→ ASSIGNMENT
State the number of lines in the following data that contain the string "sweep", and nothing else.

GIVEN ENTRIES Start Marker

Definition flat_object : Example :=
  {| label := 2;
     object_bbox := [100; 100; 40; 260];
     object_category := "street";
     source_img := "street.jpg";
     subject_bbox := [30; 250; 80; 200];
     subject_category := "car" |}.

(** ** Dependency selection *)

(** A dependency between two labeling functions, by column index. *)
Definition edge : Type := (nat * nat)%type.

(** The estimators the notebook imports from [Our_Monitors] and
    [dependency_model]; each is called with the argument values the notebook
    passes ([k], [sig] or [thresh], [policy], [verbose],
    [return_more_info]). *)
Class Monitors : Type := {
  CDM : matrix -> list Z -> Z -> Q -> string -> bool -> bool -> result (list edge);
  CDGAM : matrix -> Z -> Q -> string -> bool -> bool -> result (list edge);
  NM : matrix -> list Z -> Z -> Q -> string -> bool -> bool -> result (list edge);
  ModVarma_InCov : matrix -> list Z -> Q -> result (list edge);
  get_varma_edges : matrix -> Q -> result (list edge);
  get_varma_with_gold_edges : matrix -> list Z -> Q -> result (list edge)
}.

(** [overall_deps_fn(deps_name, param)], with the globals [L_dev] and [Y_dev]
    it reads passed in. A name matching no branch leaves [deps] unbound, and
    the [return] raises. *)
Definition overall_deps_fn `{Monitors} (L_dev : matrix) (Y_dev : list Z)
    (deps_name : string) (param : Q) : result (list edge) :=
  if String.eqb deps_name "CDM" then
    CDM L_dev Y_dev 3 param "new" false false
  else if String.eqb deps_name "CDGAM" then
    CDGAM L_dev 3 param "new" false false
  else if String.eqb deps_name "NM" then
    NM L_dev Y_dev 3 param "old" false false
  else if String.eqb deps_name "NM_NP" then
    NM L_dev Y_dev 3 param "new" false false
  else if String.eqb deps_name "Mod_Varma" then
    ModVarma_InCov L_dev Y_dev param
  else if String.eqb deps_name "Varma" then
    get_varma_edges L_dev param
  else if String.eqb deps_name "Varma_Gold" then
    get_varma_with_gold_edges L_dev Y_dev param
  else if String.eqb deps_name "Empty" then
    Ok []
  else Err UnboundLocalError.

(** ** One trial of the validation sweep *)

(** The label model the notebook imports ([Informed_LabelModel]) and
    [probs_to_preds]. [fit] updates the object in place: it is given the
    object and returns its new state. Inference and scoring read it. *)
Class LabelModelAPI : Type := {
  label_model : Type;
  Informed_LabelModel : list edge -> Z -> bool -> label_model;
  fit : label_model -> matrix -> Z -> Q -> Q -> Z -> result label_model;
  predict_proba : label_model -> matrix -> result (list (list Q));
  score_accuracy : label_model -> matrix -> list Z -> result Q;
  probs_to_preds : list (list Q) -> list Z
}.

(** What the body of the innermost sweep loop binds. *)
Record trial_result `{LabelModelAPI} : Type := {
  tr_label_model : label_model;
  tr_probs_dev : list (list Q);
  tr_preds_dev : list Z;
  tr_f1 : Q
}.

(** The body of the innermost sweep loop, for the dependencies [deps] of the
    current policy: construct, fit on [L_train] with seed 12345, then infer
    and score on the validation split. *)
Definition trial `{LabelModelAPI} (deps : list edge) (L_train L_dev : matrix)
    (Y_dev : list Z) (n_eps : Z) (lr : Q) : result trial_result :=
  let label_model0 := Informed_LabelModel deps 3 true in
  fitted ← fit label_model0 L_train 12345 lr (inject_Z n_eps / 10)%Q n_eps;
  probs_dev ← predict_proba fitted L_dev;
  let preds_dev := probs_to_preds probs_dev in
  f1 ← score_accuracy fitted L_dev Y_dev;
  Ok {| tr_label_model := fitted; tr_probs_dev := probs_dev;
        tr_preds_dev := preds_dev; tr_f1 := f1 |}.

(** ** The dependency estimator of the design *)

Module DependencyEstimator.

(** Modelled from the spec: the estimator's policies (section 6); their code
    ([Our_Monitors], [dependency_model.varma_deps_functions]) is not part of
    the notebook. *)
Inductive policy : Type :=
  | CovarianceBased
  | GoldInformedCovarianceBased
  | EntropyBased
  | Empty.

(** Modelled from the spec: which policies need the gold vector [Y]. *)
Definition requires_gold (p : policy) : bool :=
  match p with
  | GoldInformedCovarianceBased => true
  | _ => false
  end.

GIVEN ENTRIES End Marker

→ REPLY TO THE TASK
3